SUPPLIED ENTRIES:

= Beginning of Section =

(** ** Messages and return values *)

Lemma error_message_failure (host : Host) (k : StartFailure) (id : string) :
  error_message host (failure_notification host k id).
Proof. split; reflexivity. Qed.

Lemma error_message_denied (host : Host) (s : BackendPlugin) :
  error_message host (denied_notification host s).
Proof. split; reflexivity. Qed.

Lemma start_notifications (host : Host) (s : BackendPlugin) (w : World) (o : SpawnOutcome) :
  exists n,
    notifications (snd (fst (start host o (s, w)))) = (notifications w ++ n)%list
    /\ List.length n = (if failed (snd (start host o (s, w))) then 1 else 0)%nat
    /\ Forall (error_message host) n.
Proof.
  destruct o as [p|e|].
  - rewrite start_spawned. exists []. simpl. rewrite app_nil_r. auto.
  - rewrite start_raised. destruct (classify e) as [k|].
    + exists [failure_notification host k (plugin_id s)]. simpl.
      repeat split. constructor; [apply error_message_failure|constructor].
    + exists []. simpl. rewrite app_nil_r. auto.
  - rewrite start_unreached. exists []. simpl. rewrite app_nil_r. auto.
Qed.

Lemma stop_notifications (host : Host) (s : BackendPlugin) (w : World)
    (t : TermOutcome) (wo : WaitOutcome) :
  exists n,
    notifications (snd (fst (stop host t wo (s, w)))) = (notifications w ++ n)%list
    /\ List.length n = (if failed (snd (stop host t wo (s, w))) then 1 else 0)%nat
    /\ Forall (error_message host) n.
Proof.
  assert (exists n : list Message,
             notifications w = (notifications w ++ n)%list
             /\ List.length n = 0%nat /\ Forall (error_message host) n) as Hnone
    by (exists []; rewrite app_nil_r; auto).
  assert (exists n : list Message,
             (notifications w ++ [denied_notification host s])%list
             = (notifications w ++ n)%list
             /\ List.length n = 1%nat /\ Forall (error_message host) n) as Hone.
  { exists [denied_notification host s]. repeat split.
    constructor; [apply error_message_denied|constructor]. }
  destruct (process s) as [h|] eqn:H.
  - destruct (returncode h) as [c|] eqn:Hrc.
    + rewrite (stop_exited host s w h c t wo H Hrc). exact Hnone.
    + destruct t as [|e].
      * destruct wo as [rc|e|orc].
        -- rewrite (stop_live host s w h rc H Hrc). exact Hnone.
        -- rewrite (stop_wait_raised host s w h e H Hrc).
           destruct (Py.issubclass e Py.PermissionError); [exact Hone|exact Hnone].
        -- rewrite (stop_wait_interrupted host s w h orc H Hrc). exact Hnone.
      * rewrite (stop_terminate_raised host s w h e wo H Hrc).
        destruct (Py.issubclass e Py.PermissionError); [exact Hone|exact Hnone].
  - rewrite (stop_no_handle host s w t wo H). exact Hnone.
Qed.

= End of Section =

TASK GOAL:
Word for word, retype the lines from the one containing "-- rewrite (stop_wait_interrupted" through the final line of the data, including both ends and nothing more.

SOLUTION TO THE EXERCISE:
        -- rewrite (stop_wait_interrupted host s w h orc H Hrc). exact Hnone.
      * rewrite (stop_terminate_raised host s w h e wo H Hrc).
        destruct (Py.issubclass e Py.PermissionError); [exact Hone|exact Hnone].
  - rewrite (stop_no_handle host s w t wo H). exact Hnone.
Qed.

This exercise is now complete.